A third entry in the extent list is an offset. If a file physically starts in extent 10, but more precisely in the third block, then the offset is 3. Extents are a set number of blocks. If one file ends at the second block of extent 10, then the next file would start at block 3, making its offset 3 in extent 10.

The number of extents for a file can be found by using the “filefrag” program. The only needed parameter is the filename (wild cards are accepted for more than one file). The flag “-v” is used for verbose output to get more details.

For example, a file such as file1.txt would be entered as shown:

Code:
filefrag file1.txt
The output is:
Code:
buse@Buse-PC:/media/buse/Frag$ filefrag file1.txt
file1.txt: 7 extents found
The output shows that file1.txt uses 7 extents. It would be preferable to have only one, but the output shows that the file is fragmented.

And the verbose command is:
Code:
filefrag –v file1.txt
The output is:
Code:
buse@Buse-PC:/media/buse/Frag$ filefrag -v file1.txt
Filesystem type is: ef53
File size of file1.txt is 178353379 (174174 blocks, blocksize 1024)
Ext logical physical expected length flags
0 0 212993 8192
1 8192 223233 221185 32768
2 40960 256001 6144
3 47104 270337 262145 32768
4 79872 303105 32768
5 112640 335873 32768
6 145408 368641 8192
7 153600 378881 376833 14336
8 167936 397313 393217 4096
9 172032 4338 401409 2048
10 174080 137217 638694 eof
file1.txt: 7 extents found
Some file systems when updated, such as ext3 to ext4, allow in-place upgrades. What this means is that is your file system is ext3, it can be upgraded to the newer ext4 file system without requiring the hard disk to be formatted and the data restored. The file system is upgraded with the data in place.

NOTE: it is best to always back-up the data before performing such a task which could cause data loss. It is better to be safe than sorry.

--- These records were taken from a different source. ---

Lemma GetZapLogger_level_and_name_witness :
  map Zap.enab (Zap.cores (GetZapLogger "" "api" {[ "INFRA" := "local" ]}))
  = [Zap.DebugLevel; Zap.DebugLevel]
  /\ Zap.name (GetZapLogger "" "api" {[ "INFRA" := "local" ]}) = "api".
Proof.
  destruct (GetZapLogger_level_and_name "" "api" {[ "INFRA" := "local" ]})
    as (Hn & He & _ & Hl).
  rewrite (proj2 Hl eq_refl) in He. split; [exact He | exact Hn].
Defined.

(** ** White space and letter case in the values read *)

Module NormalizeFacts.
Import GoStrings.

Ltac bool_facts H :=
  repeat first [ rewrite orb_true_iff in H | rewrite andb_true_iff in H
               | rewrite N.eqb_eq in H | rewrite N.leb_le in H ].

(** The bytes of a white space rune outside ASCII are all above 127;
    ASCII white space is below. *)
Lemma space2_high (a b : ascii) :
  space2 a b = true -> (128 <= byte a)%N /\ (128 <= byte b)%N.
Proof. unfold space2. intros H. bool_facts H. lia. Qed.

Lemma space3_high (a b c : ascii) :
  space3 a b c = true ->
  (128 <= byte a)%N /\ (128 <= byte b)%N /\ (128 <= byte c)%N.
Proof. unfold space3. cbn. intros H. bool_facts H. lia. Qed.

Lemma asciiSpace_low (a : ascii) : asciiSpace a = true -> (byte a < 128)%N.
Proof. unfold asciiSpace. cbn. intros H. bool_facts H. lia. Qed.

Lemma asciiSpace_not_space2 (a b : ascii) :
  asciiSpace b = true -> space2 a b = false.
Proof.
  intros H%asciiSpace_low. destruct (space2 a b) eqn:E; [| reflexivity].
  apply space2_high in E. lia.
Qed.

Lemma asciiSpace_not_space3_mid (a b c : ascii) :
  asciiSpace b = true -> space3 a b c = false.
Proof.
  intros H%asciiSpace_low. destruct (space3 a b c) eqn:E; [| reflexivity].
  apply space3_high in E. lia.
Qed.

Lemma asciiSpace_not_space3_last (a b c : ascii) :
  asciiSpace c = true -> space3 a b c = false.
Proof.
  intros H%asciiSpace_low. destruct (space3 a b c) eqn:E; [| reflexivity].
  apply space3_high in E. lia.
Qed.

Lemma trimLeft_spaces (sp l : list ascii) :
  forallb asciiSpace sp = true -> trimLeft (sp ++ l)%list = trimLeft l.
Proof.
  induction sp as [| a sp IH]; [reflexivity |]. cbn [forallb].
  intros [Ha Hsp]%andb_true_iff. cbn [app trimLeft]. rewrite Ha. now apply IH.
Qed.

Lemma trimRightRev_spaces (sp l : list ascii) :
  forallb asciiSpace sp = true -> trimRightRev (sp ++ l)%list = trimRightRev l.
Proof.
  induction sp as [| a sp IH]; [reflexivity |]. cbn [forallb].
  intros [Ha Hsp]%andb_true_iff. cbn [app trimRightRev]. rewrite Ha.
  now apply IH.
Qed.
(** * Result persistence layer of prefect: [src/prefect/results.py]

    A shallow embedding of the result store ([ResultStore]), the result
    record and its metadata ([ResultRecord], [ResultRecordMetadata]) and the
    persisted result reference ([PersistedResult]), with the properties of
    the specification proved over it.

    Conventions of the embedding.
    - Python [bytes] and [str] are both Rocq [string]s (sequences of 8-bit
      characters); a [str] is identified with its UTF-8 encoding, so
      [str.encode()] is the identity.
    - Python values that travel through records and JSON documents are the
      inductive type [value]; a [dict] is an insertion-ordered association
      list with string keys.
    - Stateful code is written in a state-and-exception monad [M S]: a
      computation either returns, raises an exception (keeping the state it
      reached) or never returns ([Hang], a wait on a lock that nobody will
      release in a sequential run).
    - The blocking and the suspending form of every operation share one
      body in the source ([sync_compatible]); one definition stands for
      both. *)

From Stdlib Require Import ZArith Lia Ascii.
From stdpp Require Import base option strings list gmap.

Open Scope string_scope.
Set Warnings "-register-all".

(** ** Python values *)

Abbreviation bytes := string (only parsing).

Inductive value : Type :=
  | VNone
  | VBool (b : bool)
  | VInt (z : Z)
  | VStr (s : string)
  | VBytes (b : bytes)
  | VList (l : list value)
  | VDict (d : list (string * value)).

Abbreviation pydict := (list (string * value)) (only parsing).

(** [k in d] *)
Fixpoint dict_has (k : string) (d : pydict) : bool :=
  match d with
  | [] => false
  | (k', _) :: d' => if String.eqb k k' then true else dict_has k d'
  end.

(** [d.get(k)] *)
Fixpoint dict_get (k : string) (d : pydict) : option value :=
  match d with
  | [] => None
  | (k', v) :: d' => if String.eqb k k' then Some v else dict_get k d'
  end.

(** [d[k] = v]: an existing key keeps its position, a new key is
    appended. *)
Fixpoint dict_set (k : string) (v : value) (d : pydict) : pydict :=
  match d with
  | [] => [(k, v)]
  | (k', v') :: d' =>
      if String.eqb k k' then (k', v) :: d' else (k', v') :: dict_set k v d'
  end.

(** [del d[k]], the state change of [d.pop(k)]. *)
Fixpoint dict_del (k : string) (d : pydict) : pydict :=
  match d with
  | [] => []
  | (k', v') :: d' =>
      if String.eqb k k' then dict_del k d' else (k', v') :: dict_del k d'
  end.

(** [v is None] *)
Definition is_None (v : value) : bool :=
  match v with
  | VNone => true
  | _ => false
  end.

(** Truthiness of an optional string: [None] and [""] are falsy. *)
Definition truthy (o : option string) : bool :=
  match o with
  | Some s => negb (String.eqb s "")
  | None => false
  end.

(** ** Exceptions *)

Inductive exn : Type :=
  | AssertionError
  | AttributeError
  | TypeError
  | ValueError
  | RuntimeError
  | ValidationError
  | FileNotFoundError
  | OSError
  | SerializationError
  | ConfigurationError
  | ObjectNotFound.

#[global] Instance exn_eq_dec : EqDecision exn.
Proof. solve_decision. Defined.

(** ** The state-and-exception monad *)

Inductive Res (S A : Type) : Type :=
  | Ok (a : A) (s : S)
  | Raise (e : exn) (s : S)
  | Hang.
Arguments Ok {S A} a s.
Arguments Raise {S A} e s.
Arguments Hang {S A}.

Definition M (S A : Type) : Type := S -> Res S A.

Definition ret {S A} (a : A) : M S A := fun s => Ok a s.

Definition bind {S A B} (m : M S A) (k : A -> M S B) : M S B :=
  fun s =>
    match m s with
    | Ok a s' => k a s'
    | Raise e s' => Raise e s'
    | Hang => Hang
    end.

Definition raise {S A} (e : exn) : M S A := fun s => Raise e s.

Definition hang {S A} : M S A := fun _ => Hang.

Definition gets {S A} (f : S -> A) : M S A := fun s => Ok (f s) s.

Definition modify {S} (f : S -> S) : M S unit := fun s => Ok tt (f s).

(** [try: m except Exception: h] *)
Definition try_except {S A} (m : M S A) (h : exn -> M S A) : M S A :=
  fun s =>
    match m s with
    | Ok a s' => Ok a s'
    | Raise e s' => h e s'
    | Hang => Hang
    end.

(** [x or m] on strings: the empty string is falsy. *)
Definition or_else {S} (x : string) (m : M S string) : M S string :=
  if String.eqb x "" then m else ret x.

(** [x or m] on optional strings: [None] and the empty string are falsy. *)
Definition or_else_opt {S} (x : option string) (m : M S string) : M S string :=
  match x with
  | Some s => or_else s m
  | None => m
  end.

(** [assert c] *)
Definition assert_ {S} (c : bool) : M S unit :=
  if c then ret tt else raise AssertionError.

(** A plain result (a value or an exception) used as a computation. *)
Definition of_sum {S A} (r : exn + A) : M S A :=
  match r with
  | inl e => raise e
  | inr a => ret a
  end.

(** Run a computation on the second component of a pair state: a method
    body (state: the object and the world) calling a free function
    (state: the world). *)
Definition lift {X W A} (m : M W A) : M (X * W) A :=
  fun '(x, w) =>
    match m w with
    | Ok a w' => Ok a (x, w')
    | Raise e w' => Raise e (x, w')
    | Hang => Hang
    end.

(** Run a method of a freshly built object [x] and drop the object
    afterwards. *)
Definition with_object {X W A} (x : X) (m : M (X * W) A) : M W A :=
  fun w =>
    match m (x, w) with
    | Ok a (_, w') => Ok a w'
    | Raise e (_, w') => Raise e w'
    | Hang => Hang
    end.

(** Sequencing of plain results. *)
Definition ebind {A B} (r : exn + A) (k : A -> exn + B) : exn + B :=
  match r with
  | inl e => inl e
  | inr a => k a
  end.

Declare Scope monad_scope.
Delimit Scope monad_scope with monad.
Notation "x <- m ;; k" := (bind m (fun x => k))
  (at level 100, m at next level, right associativity) : monad_scope.
Notation "m ;;; k" := (bind m (fun _ => k))
  (at level 100, right associativity) : monad_scope.
Notation "x <~ r ;; k" := (ebind r (fun x => k))
  (at level 100, r at next level, right associativity) : monad_scope.
Open Scope monad_scope.

(** ** The world outside the store

    Storage backends, lock managers, the block registry and the settings
    are consumed through narrow interfaces and are not part of
    [results.py]. The world records their state, and a trace of every call
    made to them (most recent first). *)

(** Identity of a live object (a storage block, a lock manager). *)
Abbreviation handle := nat (only parsing).

(** A misbehaviour injected into a backend read: the call returns [None]
    or raises. *)
Inductive anomaly : Type :=
  | ReturnsNone
  | Fails (e : exn).

Inductive event : Type :=
  | EvRead (h : handle) (path : string)
  | EvWrite (h : handle) (path : string) (content : bytes)
  | EvIsLocked (lm : handle) (key : string)
  | EvIsLockHolder (lm : handle) (key holder : string)
  | EvAcquire (lm : handle) (key holder : string)
  | EvRelease (lm : handle) (key holder : string)
  | EvWait (lm : handle) (key : string)
  | EvDefaultStorage
  | EvReadBlockDocument (id : string).

Record World : Type := mkWorld {
  (** content of every backend, by backend and path *)
  fs : gmap (handle * string) bytes;
  (** injected read misbehaviour, by backend and path *)
  read_anomaly : gmap (handle * string) anomaly;
  (** backends whose [write_path] raises *)
  write_fault : gmap handle exn;
  (** lock tables, by lock manager and key: the current holder *)
  locks : gmap (handle * string) string;
  (** what [get_default_result_storage()] resolves to *)
  default_storage : handle;
  (** [_block_document_id] of the saved blocks *)
  block_document_id : gmap handle string;
  (** the block registry: block document id to live block *)
  block_documents : gmap string handle;
  (** base path of the blocks that have [_resolve_path] *)
  basepath : gmap handle string;
  (** the values [uuid.uuid4().hex] will return, and how many were drawn *)
  uuid_pool : nat -> string;
  uuid_next : nat;
  hostname : string;
  pid : string;
  thread_id : string;
  thread_name : string;
  trace : list event
}.

Definition log (e : event) (w : World) : World :=
  mkWorld (fs w) (read_anomaly w) (write_fault w) (locks w)
    (default_storage w) (block_document_id w) (block_documents w)
    (basepath w) (uuid_pool w) (uuid_next w) (hostname w) (pid w)
    (thread_id w) (thread_name w) (e :: trace w).

Definition set_fs (f : gmap (handle * string) bytes) (w : World) : World :=
  mkWorld f (read_anomaly w) (write_fault w) (locks w)
    (default_storage w) (block_document_id w) (block_documents w)
    (basepath w) (uuid_pool w) (uuid_next w) (hostname w) (pid w)
    (thread_id w) (thread_name w) (trace w).

Definition set_locks (l : gmap (handle * string) string) (w : World) : World :=
  mkWorld (fs w) (read_anomaly w) (write_fault w) l
    (default_storage w) (block_document_id w) (block_documents w)
    (basepath w) (uuid_pool w) (uuid_next w) (hostname w) (pid w)
    (thread_id w) (thread_name w) (trace w).

Definition draw_uuid (w : World) : World :=
  mkWorld (fs w) (read_anomaly w) (write_fault w) (locks w)
    (default_storage w) (block_document_id w) (block_documents w)
    (basepath w) (uuid_pool w) (S (uuid_next w)) (hostname w) (pid w)
    (thread_id w) (thread_name w) (trace w).

(** Number of [write_path] calls in a trace. *)
Fixpoint count_writes (t : list event) : nat :=
  match t with
  | [] => 0
  | EvWrite _ _ _ :: t' => S (count_writes t')
  | _ :: t' => count_writes t'
  end.

(** The [read_path] calls of a trace that went to backend [h]. *)
Fixpoint reads_of (h : handle) (t : list event) : list string :=
  match t with
  | [] => []
  | EvRead h' p :: t' =>
      if Nat.eqb h h' then p :: reads_of h t' else reads_of h t'
  | _ :: t' => reads_of h t'
  end.

(** Modelled from the spec: the storage capability ([WritableFileSystem],
    outside [results.py]), "read_path(key) -> bytes | raises,
    write_path(key, bytes) -> void | raises". A read of a path that was
    never written raises; the injected anomalies stand for transient I/O
    errors and for a backend that answers [None]. *)
Module WritableFileSystem.

Definition read_path (h : handle) (path : string) : M World (option bytes) :=
    modify (log (EvRead h path)) ;;;
    w <- gets id ;;
    match read_anomaly w !! (h, path) with
    | Some ReturnsNone => ret None
    | Some (Fails e) => raise e
    | None =>
        match fs w !! (h, path) with
        | Some content => ret (Some content)
        | None => raise FileNotFoundError
        end
    end.

Definition write_path (h : handle) (path : string) (content : bytes)
    : M World unit :=
    modify (log (EvWrite h path content)) ;;;
    w <- gets id ;;
    match write_fault w !! h with
    | Some e => raise e
    | None => modify (set_fs (<[(h, path) := content]> (fs w)))
    end.

  (** [storage_block._resolve_path(key)] where the block has it. *)
Definition _resolve_path (h : handle) (key : string) : M World (option string) :=
    w <- gets id ;;
    ret (match basepath w !! h with
         | Some base => Some (base ++ "/" ++ key)
         | None => None
         end).

End WritableFileSystem.

(** An attribute access or call on an optional object: on [None] Python
    raises [AttributeError]. *)
Definition deref {S A} (o : option A) : M S A :=
  match o with
  | Some a => ret a
  | None => raise AttributeError
  end.

(** Modelled from the spec: the lock manager protocol ([LockManager],
    outside [results.py]): "acquire(key, holder, timeout?) -> bool (true if
    acquired or already held by holder; false only on timeout, never raises
    for contention), release(key, holder) (safe if not the holder),
    is_locked(key) -> bool, is_lock_holder(key, holder) -> bool,
    wait(key, timeout?) -> bool (block until free or timeout)". In a
    sequential run nobody else releases a lock, so a wait without a timeout
    on a lock held by somebody else never returns. *)
Module LockManager.

Definition is_locked (lm : handle) (key : string) : M World bool :=
    modify (log (EvIsLocked lm key)) ;;;
    w <- gets id ;;
    ret (bool_decide (is_Some (locks w !! (lm, key)))).

Definition is_lock_holder (lm : handle) (key holder : string) : M World bool :=
    modify (log (EvIsLockHolder lm key holder)) ;;;
    w <- gets id ;;
    ret (bool_decide (locks w !! (lm, key) = Some holder)).
(** * AGBAC-Min: dual-subject identity propagation, verified model

    Shallow embedding of the AGBAC-Min Python sources:
    - [code/python/hybrid_sender.py]          (HybridSender)
    - [code/out_of_session_token_request.py]  (OutOfSessionTokenRequest)
    - [code/in_session_token_request.py]      (InSessionTokenRequest)
    - [code/python/base_adapter.py]           (BaseAdapter.__init__)
    - [agents/python/adapters/*.py]           (Auth0, Okta, EntraID adapters)

    The third-party libraries the sources call (PyJWT's [jwt.encode] /
    [jwt.decode], [requests.post] / [raise_for_status] / [json]) are modelled
    by their documented behaviour; the JSON/base64 wire encoding of a
    compact JWT is taken to round-trip exactly, so a token is represented
    by its parsed header algorithm, payload and signature. *)

From Stdlib Require Import ZArith String Ascii Lia.
From stdpp Require Import base gmap strings list.

Open Scope Z_scope.
Open Scope string_scope.

(* ------------------------------------------------------------------ *)
(** ** Python values *)

(** The values found in session dicts, configuration dicts and act
    claims: [None], booleans, integers and strings. *)
Inductive PyVal :=
| PNone
| PBool (b : bool)
| PInt (z : Z)
| PStr (s : string).

#[global] Instance PyVal_eq_dec : EqDecision PyVal.
Proof. solve_decision. Defined.

(** Python truthiness ([bool(v)]). *)
Definition truthy (v : PyVal) : bool :=
  match v with
  | PNone => false
  | PBool b => b
  | PInt z => negb (Z.eqb z 0)
  | PStr s => negb (String.eqb s "")
  end.

(** [a or b]: the first operand if truthy, else the second. *)
Definition py_or (a b : PyVal) : PyVal := if truthy a then a else b.

(** [d.get(k)]. *)
Definition dict_get (d : gmap string PyVal) (k : string) : PyVal :=
  default PNone (d !! k).

(** [str.startswith("https://")]. *)
Definition is_https (s : string) : bool := String.prefix "https://" s.

(* ------------------------------------------------------------------ *)
(** ** PyJWT model *)

(** Decoded JWT payload (the claims the sources read or write).  An
    [act] that is a JSON object is a dict; absent or [null] is [None]. *)
Record Payload := {
  pl_iss : option string;
  pl_sub : option string;
  pl_aud : option string;
  pl_exp : option Z;
  pl_iat : option Z;
  pl_jti : option string;
  pl_act : option (gmap string PyVal)
}.

#[global] Instance Payload_eq_dec : EqDecision Payload.
Proof. solve_decision. Defined.

(** A compact JWS as PyJWT parses it: [Malformed] (cannot be split or
    base64/JSON-decoded), or a header algorithm, a payload and a
    signature.  A signature [Some (k, alg, pl)] is one produced by the
    private key numbered [k] over header algorithm [alg] and payload
    [pl]; [None] is an empty signature (e.g. [alg = "none"]).  The public
    key numbered [k] verifies exactly the signatures of private key [k]. *)
Inductive Token :=
| Malformed
| Jws (alg : string) (pl : Payload) (sig : option (N * string * Payload)).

An issue with the in-place update is that ext3 uses inodes rather than extents. When the upgrade is finished, the files are still using inodes only and not extents. Files added or moved (written after the update) will use extents instead. In this way, it is usually best to back-up, format and restore the data. This procedure is favorable in two ways. First, all files will be updated to use new features of the newer file system. In this case extents will be used for all files. Second, the files are written to disk in contiguous order so there is no fragmentation. With no fragmentation and the use of extents on all files, the file system performance will be greatly improved.

Keep in mind, extents help reduce fragmentation and minimize the block lists in the inode entry to allow better file system performance. An extensive block list in an inode entry can cause performance degradation for file access.